(* ===== verification/Council.v ===== *)
(** * Elections: zookeeper/council.cpp

    Every candidate creates a numbered node below the election's node; the
    first [_size] of them are the council.  A candidate that is not elected
    tracks its [_size] predecessors.  The handlers run with the mutex held:
    each is a program on the council and on the list of what it did, which an
    assertion can end.  What ZooKeeper returns during a step is an [env]. *)

From Stdlib Require Import ZifyBool.
From S2P Require Import Prelude Digits Libc StdMap Utility ExceptionMonad ZooKeeper.

Record Council : Type := mkCouncil {
  _zk : bool;
  _actual_id : Z;
  _election_path : bytes;
  _node_name : bytes;
  _name : bytes;
  _cb : bool;
  _id : Z;
  _size : Z
}.

Definition Council_new (name : bytes) : Council := mkCouncil false (-1) [] [] name false (-1) (-1).

(** What a handler does to the outside. *)
Inductive act : Type :=
| Erase (path : bytes)
| Create (path : bytes)
| TrackExisting (path : bytes)
| Cancel (path : bytes)
| ClearErrorState
| WakeAll
| OnFired_cb (recoverable : bool)
| OnElected_cb (id : Z).

Record env : Type := mkEnv {
  erase : bytes -> Z;
  create : bytes -> Z * bytes;
  get_children : bytes -> Z * list bytes;
  track_existing : bytes -> bool;
  hostname : option bytes
}.

Abbreviation M := (XT (Council * list act) exn).

Definition get {A} (f : Council -> A) : M A := gets (fun s => f s.1).
Definition put (f : Council -> Council) : M unit := modify (fun s => (f s.1, s.2)).
Definition does (a : act) : M unit := modify (fun s => (s.1, s.2 ++ [a])).
Definition assert_ (b : bool) : M unit := if b then ret tt else throw assertion_failed.

(** Through [_zk], which is null before Initialize and after Shutdown. *)
Definition deref : M unit := let* zk := get _zk in if (zk : bool) then ret tt else throw undefined_behaviour.

Definition set_actual_id (n : Z) : M unit := put (fun c =>
  mkCouncil (_zk c) n (_election_path c) (_node_name c) (_name c) (_cb c) (_id c) (_size c)).
Definition set_node_name (b : bytes) : M unit := put (fun c =>
  mkCouncil (_zk c) (_actual_id c) (_election_path c) b (_name c) (_cb c) (_id c) (_size c)).
Definition set_id (n : Z) : M unit := put (fun c =>
  mkCouncil (_zk c) (_actual_id c) (_election_path c) (_node_name c) (_name c) (_cb c) n (_size c)).
Definition set_size (n : Z) : M unit := put (fun c =>
  mkCouncil (_zk c) (_actual_id c) (_election_path c) (_node_name c) (_name c) (_cb c) (_id c) n).
Definition set_zk (zk : bool) (path : bytes) (cb : bool) : M unit := put (fun c =>
  mkCouncil zk (_actual_id c) path (_node_name c) (_name c) cb (_id c) (_size c)).

(** The path of a candidate's node: its number with ten digits. *)
Definition node_path (election_path name : bytes) (id : Z) : bytes :=
  election_path ++ B "/" ++ name ++ B "_" ++ pad0 10 (dec id).

(** IsElected; WaitUntilAttended when it looks at the council: [None], it waits. *)
Definition IsElected (c : Council) : Z := if negb (_zk c) || (_id c <? -1) then -1 else if 0 <=? _id c then 0 else 1.

Definition WaitUntilAttended (c : Council) : option bool :=
  if negb (_zk c) then Some false else if _id c <? 0 then (if _id c <? -1 then Some false else None) else Some true.

Section Handlers.
Context (e : env).

(** ** Leaving *)

Definition ResetState (recoverable : bool) : M unit :=
  if recoverable then set_id (-1) else set_id (-2) ;;; set_size (-1) ;;; set_actual_id (-1).

Definition DoLostClean (recoverable : bool) : M unit :=
  let* id := get _id in
  let notify := (0 <=? id) || negb recoverable in
  ResetState recoverable ;;;
  does WakeAll ;;;
  let* cb := get _cb in
  if notify && cb then does (OnFired_cb recoverable) else ret tt.

Definition DoQuitClean (recoverable : bool) : M unit :=
  let* election_path := get _election_path in
  assert_ (negb (bool_decide (election_path = []))) ;;;
  let* actual := get _actual_id in
  let* recoverable :=
    (if 0 <=? actual then
       let* name := get _node_name in
       let path := node_path election_path name actual in
       deref ;;;
       does (Erase path) ;;;
       set_actual_id (-1) ;;;
       ret (if erase e path =? ZOK then recoverable else false)
     else ret recoverable) in
  DoLostClean recoverable.

Definition OnLost : M unit := DoLostClean true ;;; set_actual_id (-1) ;;; set_size (-1).
Definition OnQuit : M unit := DoQuitClean true.
Definition OnFired (recoverable : bool) : M unit := DoQuitClean recoverable.
Definition OnShrinked (recoverable : bool) : M unit := DoLostClean recoverable.

Definition OnError (error : Z) : M unit :=
  (if error =? ZSESSIONEXPIRED then OnLost else OnFired false) ;;;
  does ClearErrorState.

(** ** Attending *)

(** Whether there is a name. *)
Definition UpdateName : M bool :=
  let* name := get _name in
  match name with
  | _ :: _ => set_node_name name ;;; ret true
  | [] => match hostname e with Some h => set_node_name h ;;; ret true | None => ret false end
  end.

Definition CreateNodeAsNeeded : M bool :=
  let* actual_id := get _actual_id in
  if 0 <=? actual_id then ret true
  else
    let* ok := UpdateName in
    if negb ok then OnFired false ;;; ret false
    else
      let* election_path := get _election_path in
      let* name := get _node_name in
      let path := election_path ++ B "/" ++ name ++ B "_" in
      deref ;;;
      does (Create path) ;;;
      let '(error, actual) := create e path in
      if negb (error =? ZOK) then set_size (-1) ;;; ret false
      else
        let offset := zlen election_path + 1 + zlen name + 1 in
        if negb (zlen actual =? offset + 10) then does (Erase (c_str actual)) ;;; ret false
        else
          let id := atoi32 (Some (c_str (drop (Z.to_nat offset) actual))) false in
          set_actual_id id ;;;
          if id <? 0 then does (Erase (c_str actual)) ;;; ret false else ret true.

(** find_last_of("_") *)
Fixpoint find_last_underscore (s : bytes) (i : nat) (r : option nat) : option nat :=
  match s with
  | [] => r
  | c :: s => find_last_underscore s (S i) (if bool_decide (c = "_"%char) then Some i else r)
  end.

(** A child's number and name, if it is a candidate. *)
Definition candidate (s : bytes) : option (Z * bytes) :=
  match find_last_underscore s 0 None with
  | None | Some O => None
  | Some pos =>
      if negb (Nat.eqb (pos + 11) (length s)) then None
      else
        let i := atoi32 (Some (c_str (drop (S pos) s))) false in
        if 0 <=? i then Some (i, take pos s) else None
  end.

Fixpoint candidates (l : list bytes) (m : list (Z * bytes)) : list (Z * bytes) :=
  match l with
  | [] => m
  | s :: l =>
      candidates l
        match candidate s with
        | Some (i, name) => match find i m with Some _ => m | None => insert i name m end
        | None => m
        end
  end.

Definition GetCandidates : M (option (list (Z * bytes))) :=
  let* election_path := get _election_path in
  deref ;;;
  let '(error, children) := get_children e election_path in
  if negb (error =? ZOK) then set_size (-1) ;;; ret None else ret (Some (candidates children [])).

(** The position of [id] among the candidates, from 1. *)
Fixpoint position (id : Z) (m : list (Z * bytes)) (pos : Z) : Z :=
  match m with [] => pos | (i, _) :: m => if i <=? id then position id m (pos + 1) else pos end.

(** The candidates before [id], the last one first: what --p visits. *)
Definition before (id : Z) (m : list (Z * bytes)) : list (Z * bytes) := reverse (filter (fun c => c.1 < id) m).

(** The loop that tracks [n] predecessors; decrementing past the first is
    undefined. *)
Fixpoint track_loop (n : nat) (l : list (Z * bytes)) : M bool :=
  match n with
  | O => ret true
  | S n =>
      match l with
      | [] => throw undefined_behaviour
      | (i, name) :: l =>
          let* election_path := get _election_path in
          let path := node_path election_path name i in
          does (TrackExisting path) ;;;
          if track_existing e path then track_loop n l else ret false
      end
  end.

Definition Attend_at (m : list (Z * bytes)) : M unit :=
  let* actual_id := get _actual_id in
  match find actual_id m with
  | None => OnFired false
  | Some _ =>
      let pos := position actual_id m 0 in
      let* size := get _size in
      if pos <=? size then
        let* id := get _id in
        if 0 <=? id then ret tt
        else
          set_id actual_id ;;;
          does WakeAll ;;;
          let* cb := get _cb in
          if (cb : bool) then does (OnElected_cb actual_id) else ret tt
      else
        assert_ (negb (bool_decide (first m = Some actual_id))) ;;;
        let* recoverable := track_loop (Z.to_nat size) (before actual_id m) in
        OnShrinked recoverable
  end.

Definition Attend : M unit :=
  let* ok := CreateNodeAsNeeded in
  if negb ok then OnFired false
  else
    let* actual_id := get _actual_id in
    assert_ (0 <=? actual_id) ;;;
    let* m := GetCandidates in
    match m with None => ret tt | Some m => Attend_at m end.

(** ** What ZooKeeper calls back, and the public methods *)

Definition OnData (path : bytes) (data : option bytes) : M unit :=
  let* election_path := get _election_path in
  if negb (bool_decide (take (length election_path) path = election_path)) then ret tt
  else if bool_decide (path = election_path) then
    match data with
    | None => OnFired true
    | Some data =>
        let size := atoi32 (Some (c_str data)) false in
        if size <=? 0 then set_size (-1) ;;; OnShrinked true else set_size size ;;; Attend
    end
  else
    match data with
    | Some _ => ret tt
    | None =>
        let* id := get _id in
        if 0 <=? id then ret tt else does (Cancel path) ;;; Attend
    end.

(** [initialize], [track]: what the tracker returns. *)
Definition Initialize (zk : bool) (election_path : bytes) (cb initialize track : bool) : M bool :=
  let* zk0 := get _zk in
  if zk0 || negb zk || (zlen election_path <? 2) || negb (bool_decide (hd NUL election_path = "/"%char))
     || bool_decide (List.last election_path NUL = "/"%char) then ret false
  else if negb initialize then ret false
  else if negb track then ret false
  else
    set_zk true election_path cb ;;;
    ResetState false ;;;
    set_id (-1) ;;;
    ret true.

Definition Shutdown : M bool :=
  let* zk := get _zk in
  if negb zk then ret true else OnQuit ;;; set_zk false [] false ;;; ret true.

End Handlers.

(** ** Positions *)

Section Positions.
Implicit Types (m : list (Z * bytes)).
(* ===== verification/ObjectPool.v ===== *)
(** * A pool of reusable objects: object_pool.h

    [ObjectPool] lends its objects to callers one at a time and destroys the
    ones idle for too long.  [Grab] lets go of the mutex while it creates an
    object, so it is two steps ([Grab_lookup], [Grab_push]) between which
    other threads can run.  [Create] and [Destroy] are the interface
    [Objects], with one key. *)

From S2P Require Import Prelude StdMap ObjectMap.

(** [object_t] *)
Record object_t (T : Type) : Type := mkObject {
  object : T;
  in_use : bool;
  timestamp : Z
}.
Arguments mkObject {T}.
Arguments object {T}.
Arguments in_use {T}.
Arguments timestamp {T}.

Section ObjectPool.
Context {T W : Type} {TD : EqDecision T} {OB : Objects unit T W}.

Implicit Types (p : list (object_t T)) (x : T) (w : W).

Definition size p : nat := length p.

(** The loop of [Grab] under the first lock. *)
Fixpoint Grab_lookup p : option (list (object_t T) * T) :=
  match p with
  | [] => None
  | o :: p =>
      if negb (in_use o) then Some (mkObject (object o) true (timestamp o) :: p, object o)
      else match Grab_lookup p with
           | Some (p, x) => Some (o :: p, x)
           | None => None
           end
  end.

(** [_pool.push_back(n)] under the second lock. *)
Definition Grab_push x p : list (object_t T) := p ++ [mkObject x true (-1)].

(** [Grab] of a single thread. *)
Definition Grab p w : list (object_t T) * W * option T :=
  match Grab_lookup p with
  | Some (p, x) => (p, w, Some x)
  | None =>
      match Create tt w with
      | (w, None) => (p, w, None)
      | (w, Some x) => (Grab_push x p, w, Some x)
      end
  end.

Fixpoint remove_first x p : list (object_t T) :=
  match p with
  | [] => []
  | o :: p => if decide (object o = x) then p else o :: remove_first x p
  end.

Definition Remove x p w : list (object_t T) * W := (remove_first x p, Destroy x w).

Definition Exchange x p w : list (object_t T) * W * option T :=
  let '(p, w) := Remove x p w in Grab p w.

Fixpoint Release (now : Z) x p : list (object_t T) :=
  match p with
  | [] => []
  | o :: p => if decide (object o = x) then mkObject (object o) false now :: p
              else o :: Release now x p
  end.

Definition gone (all : bool) (deadline : Z) (o : object_t T) : bool :=
  all || (negb (in_use o) && (timestamp o <? deadline)).

(** The loop of [Clear], then the deletions. *)
Definition Clear (all : bool) (now max_idle_time : Z) p w : list (object_t T) * W :=
  let deadline := now - max_idle_time in
  (filter (fun o => gone all deadline o = false) p,
   fold_left (fun w o => Destroy (object o) w)
     (filter (fun o => gone all deadline o = true) p) w).

Definition Shrink (now max_idle_time : Z) p w : list (object_t T) * W :=
  Clear false now max_idle_time p w.

(** ** Threads that share a pool

    [creating] holds the objects of calls of [Grab] between its two locks,
    [held] the objects lent to callers. *)
Record config : Type := mkConfig {
  pool : list (object_t T);
  creating : list T;
  held : list T;
  world : W
}.

Inductive step : config -> config -> Prop :=
| step_hit p c h w p' x : Grab_lookup p = Some (p', x) ->
    step (mkConfig p c h w) (mkConfig p' c (x :: h) w)
| step_create p c h w w' x : Grab_lookup p = None -> Create tt w = (w', Some x) ->
    step (mkConfig p c h w) (mkConfig p (x :: c) h w')
| step_create_fails p c h w w' : Grab_lookup p = None -> Create tt w = (w', None) ->
    step (mkConfig p c h w) (mkConfig p c h w')
| step_push p c c' h w x : c ≡ₚ x :: c' ->
    step (mkConfig p c h w) (mkConfig (Grab_push x p) c' (x :: h) w)
| step_release now p c h h' w x : h ≡ₚ x :: h' ->
    step (mkConfig p c h w) (mkConfig (Release now x p) c h' w)
| step_remove p c h h' w p' w' x : h ≡ₚ x :: h' -> Remove x p w = (p', w') ->
    step (mkConfig p c h w) (mkConfig p' c h' w')
| step_shrink now idle p c h w p' w' : Shrink now idle p w = (p', w') ->
    step (mkConfig p c h w) (mkConfig p' c h w').

(** ** The invariant *)

Definition objects p : list T := map object p.
Definition used p : list T := map object (filter (fun o => in_use o = true) p).

Definition Inv (a : config) : Prop :=
  NoDup (objects (pool a) ++ creating a) /\
  (live (K := unit) (world a) ≡ₚ objects (pool a) ++ creating a) /\
  (held a ≡ₚ used (pool a)).

Lemma used_cons o p : used (o :: p) = if in_use o then object o :: used p else used p.
Proof. unfold used. rewrite filter_cons. by destruct (in_use o). Qed.

Lemma used_app p q : used (p ++ q) = used p ++ used q.
Proof. unfold used. by rewrite filter_app, map_app. Qed.

Lemma used_in x p : x ∈ used p -> x ∈ objects p.
Proof.
  unfold used, objects. rewrite !list_elem_of_fmap. intros (o & -> & Ho).
  apply list_elem_of_filter in Ho as [_ Ho]. by exists o.
Qed.

Lemma Grab_lookup_spec p p' x : Grab_lookup p = Some (p', x) ->
  objects p' = objects p /\ (used p' ≡ₚ x :: used p) /\
  (NoDup (objects p) -> x ∉ used p).
Proof.
  revert p'. induction p as [|o p IH]; intros p' H; cbn in H; [done|].
  rewrite !used_cons. destruct (in_use o) eqn:E; cbn [negb] in H.
  - destruct (Grab_lookup p) as [[p1 y]|]; [|done]. injection H as <- <-.
    destruct (IH p1 eq_refl) as (H1 & H2 & H3). rewrite used_cons, E. cbn. split; [|split].
    + unfold objects in *. cbn. by rewrite H1.
    + rewrite H2. apply Permutation_swap.
    + intros [Hn Hd]%NoDup_cons. rewrite not_elem_of_cons. split; [|by apply H3].
      intros ->. apply Hn. change (map object p) with (objects p). rewrite <- H1.
      apply used_in. rewrite H2. left.
  - injection H as <- <-. rewrite used_cons. cbn. split; [done|]. split; [done|].
    intros [Hn Hd]%NoDup_cons Hin. by apply Hn, used_in.
Qed.

Lemma remove_first_spec x p : x ∈ used p -> NoDup (objects p) ->
  (objects p ≡ₚ x :: objects (remove_first x p)) /\
  (used p ≡ₚ x :: used (remove_first x p)).
Proof.
  induction p as [|o p IH]; intros Hin Hd; [inversion Hin|].
  rewrite used_cons in *. apply NoDup_cons in Hd as [Hn Hd]. cbn [remove_first].
  case_decide as E.
  - destruct (in_use o); [by subst|]. exfalso. apply Hn. subst. by apply used_in.
  - assert (x ∈ used p) as Hin'.
    { destruct (in_use o); [|done]. apply elem_of_cons in Hin as [->|?]; done. }
    destruct (IH Hin' Hd) as [H1 H2]. rewrite used_cons. unfold objects in *. cbn. split.
    + rewrite H1. apply Permutation_swap.
    + destruct (in_use o); [|done]. rewrite H2. apply Permutation_swap.
Qed.

Lemma Release_spec now x p : x ∈ used p -> NoDup (objects p) ->
  objects (Release now x p) = objects p /\ (used p ≡ₚ x :: used (Release now x p)).
Proof.
  induction p as [|o p IH]; intros Hin Hd; [inversion Hin|].
  rewrite used_cons in *. apply NoDup_cons in Hd as [Hn Hd]. cbn [Release].
  case_decide as E.
  - rewrite used_cons. cbn. split; [done|].
    destruct (in_use o); [by subst|]. exfalso. apply Hn. subst. by apply used_in.
  - assert (x ∈ used p) as Hin'.
    { destruct (in_use o); [|done]. apply elem_of_cons in Hin as [->|?]; done. }
    destruct (IH Hin' Hd) as [H1 H2]. rewrite used_cons. unfold objects in *. cbn. split.
    + by rewrite H1.
    + destruct (in_use o); [|done]. rewrite H2. apply Permutation_swap.
Qed.

Lemma destroy_fold (l : list (object_t T)) w k :
  NoDup (objects l ++ k) -> live (K := unit) w ≡ₚ objects l ++ k ->
  live (K := unit) (fold_left (fun w o => Destroy (K := unit) (object o) w) l w) ≡ₚ k.
Proof.
  revert w. induction l as [|o l IH]; intros w Hd Hl; [done|]. cbn in *.
  apply NoDup_cons in Hd as [Hn Hd]. apply IH; [done|].
  assert (object o ∈ live (K := unit) w) as Hin by (rewrite Hl; left).
  rewrite (Destroy_live _ _ Hin) in Hl. by apply Permutation_cons_inv in Hl.
Qed.

Lemma partition_gone b d p :
  p ≡ₚ filter (fun o => gone b d o = true) p ++ filter (fun o => gone b d o = false) p.
Proof.
  induction p as [|o p IH]; [done|]. rewrite !filter_cons. destruct (gone b d o).
  - rewrite decide_True, decide_False by done. cbn. by rewrite <- IH.
  - rewrite decide_False, decide_True by done. rewrite <- Permutation_middle. by rewrite <- IH.
Qed.

Lemma used_not_gone d p : used (filter (fun o => gone false d o = false) p) = used p.
Proof.
  induction p as [|o p IH]; [done|]. rewrite filter_cons, used_cons. unfold gone. cbn [orb].
  destruct (in_use o) eqn:E; cbn [negb andb].
  - rewrite decide_True by done. by rewrite used_cons, E, <- IH.
  - case_decide; [by rewrite used_cons, E|done].
Qed.

Lemma pool_step_inv a b : step a b -> Inv a -> Inv b.
Proof.
  intros Hs (Hd & Hl & Hh). destruct Hs as
    [p c h w p' x E|p c h w w' x EL E|p c h w w' EL E|p c c' h w x E|now p c h h' w x E
    |p c h h' w p' w' x E ER|now idle p c h w p' w' E]; cbn [pool creating held world] in *;
    unfold Inv; cbn [pool creating held world].
  - destruct (Grab_lookup_spec p p' x E) as (H1 & H2 & _). rewrite H1.
    split; [done|]. split; [done|]. by rewrite H2, Hh.
  - apply Create_some in E as (Hx & Hw & _). rewrite Hl in Hx, Hw.
    rewrite <- Permutation_middle. split; [by constructor|]. by split.
  - apply Create_none in E. by rewrite E.
  - rewrite E in Hd, Hl. unfold Grab_push, objects in *. rewrite map_app, <- app_assoc. cbn.
    split; [done|]. split; [done|]. rewrite used_app, Hh.
    change (used [mkObject x true (-1)]) with [x]. by rewrite Permutation_app_comm.
  - assert (x ∈ used p) as Hin by (rewrite <- Hh, E; left).
    pose proof Hd as Hd'. apply NoDup_app in Hd' as (Hd' & _ & _).
    destruct (Release_spec now x p Hin Hd') as [H1 H2]. rewrite H1.
    split; [done|]. split; [done|]. rewrite Hh, H2 in E. by apply Permutation_cons_inv in E as ->.
  - injection ER as <- <-.
    assert (x ∈ used p) as Hin by (rewrite <- Hh, E; left).
    pose proof Hd as Hd'. apply NoDup_app in Hd' as (Hd' & _ & _).
    destruct (remove_first_spec x p Hin Hd') as [H1 H2].
    rewrite H1 in Hd, Hl. cbn in Hd, Hl. apply NoDup_cons in Hd as [_ Hd].
    split; [done|]. split.
    + assert (x ∈ live (K := unit) w) as Hx by (rewrite Hl; left).
      rewrite (Destroy_live x w Hx) in Hl. by apply Permutation_cons_inv in Hl.
    + rewrite Hh, H2 in E. by apply Permutation_cons_inv in E as ->.
  - injection E as <- <-. set (d := now - idle).
    set (g := filter (fun o => gone false d o = true) p).
    set (k := filter (fun o => gone false d o = false) p).
    assert (objects p ≡ₚ objects g ++ objects k) as EP.
    { unfold objects. rewrite <- map_app. unfold g, k. by rewrite <- partition_gone. }
    rewrite EP, <- app_assoc in Hd, Hl. split; [by apply NoDup_app in Hd as (_ & _ & ?)|].
    split; [by apply destroy_fold|].
    rewrite Hh. rewrite <- (used_not_gone d p) at 1. reflexivity.
Qed.

(** C11: however threads interleave, the pool lends an object to one caller at
    a time: the objects callers hold are distinct, live and exactly the ones
    marked in use, an object that [Grab] finds is held by nobody, and no
    object leaks: the live ones are those of the pool and of unfinished
    calls. *)
Theorem object_pool_exclusive a w0 : live (K := unit) w0 = [] ->
  rtc step (mkConfig [] [] [] w0) a ->
  NoDup (held a) /\ (held a ≡ₚ used (pool a)) /\
  (live (K := unit) (world a) ≡ₚ objects (pool a) ++ creating a) /\
  (forall p x, Grab_lookup (pool a) = Some (p, x) -> x ∉ held a) /\
  (forall x, x ∈ held a -> x ∈ live (K := unit) (world a)).
Proof.
  intros H0 HR. assert (forall a b, rtc step a b -> Inv a -> Inv b) as HI.
  { induction 1; eauto using pool_step_inv. }
  destruct (HI _ _ HR) as (Hd & Hl & Hh).
  { split; [constructor|]. cbn. by rewrite H0. }
  pose proof Hd as Hd'. apply NoDup_app in Hd' as (Hd' & _ & _).
  split; [|split; [done|split; [done|split]]].
  - rewrite Hh. unfold used. eapply sublist_NoDup; [exact Hd'|].
    apply (fmap_sublist object). clear. induction (pool a) as [|o p IH]; [done|].
    rewrite filter_cons. case_decide; [by apply sublist_skip|by apply sublist_cons].
  - intros p x E. rewrite Hh. destruct (Grab_lookup_spec _ _ _ E) as (_ & _ & H). auto.
  - intros x Hx. rewrite Hl. apply elem_of_app. left. apply used_in. by rewrite <- Hh.
Qed.

End ObjectPool.

(** ** Witness *)

(** A subclass with a single object, number 0. *)
#[local, refine] Instance one_object : Objects unit Z bool := {|
  Create _ b := if b : bool then (b, None) else (true, Some 0);
  Destroy _ _ := false;
  live b := if b : bool then [0] else [];
  made_for _ _ := True
|}.
Proof.
  - intros k [] w' x; [done|]. intros [= <- <-]. split; [intros H; inversion H|done].
  - intros k [] w'; [|done]. by intros [= <-].
  - intros x []; [|intros H; inversion H]. by intros ->%list_elem_of_singleton.
Defined.

Lemma object_pool_exclusive_witness :
  [0] ≡ₚ used [mkObject 0 true (-1)] /\ live (K := unit) true = [0].
Proof.
  split; [|reflexivity].
  refine (proj1 (proj2 (object_pool_exclusive
    (mkConfig [mkObject 0 true (-1)] [] [0] true) false eq_refl _))).
  eapply rtc_l; [exact (step_create [] [] [] false true 0 eq_refl eq_refl)|].
  eapply rtc_l; [exact (step_push [] [0] [] [] true 0 (Permutation_refl _))|].
  apply rtc_refl.
Defined.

--- --- ---

▸ Exercise goal: From the records above, repeat exactly the lines from the one with "(** [initialize], [track]: what" through the one with "set_id (-1) ;;;", both included.

▸ Answer to this problem:
(** [initialize], [track]: what the tracker returns. *)
Definition Initialize (zk : bool) (election_path : bytes) (cb initialize track : bool) : M bool :=
  let* zk0 := get _zk in
  if zk0 || negb zk || (zlen election_path <? 2) || negb (bool_decide (hd NUL election_path = "/"%char))
     || bool_decide (List.last election_path NUL = "/"%char) then ret false
  else if negb initialize then ret false
  else if negb track then ret false
  else
    set_zk true election_path cb ;;;
    ResetState false ;;;
    set_id (-1) ;;;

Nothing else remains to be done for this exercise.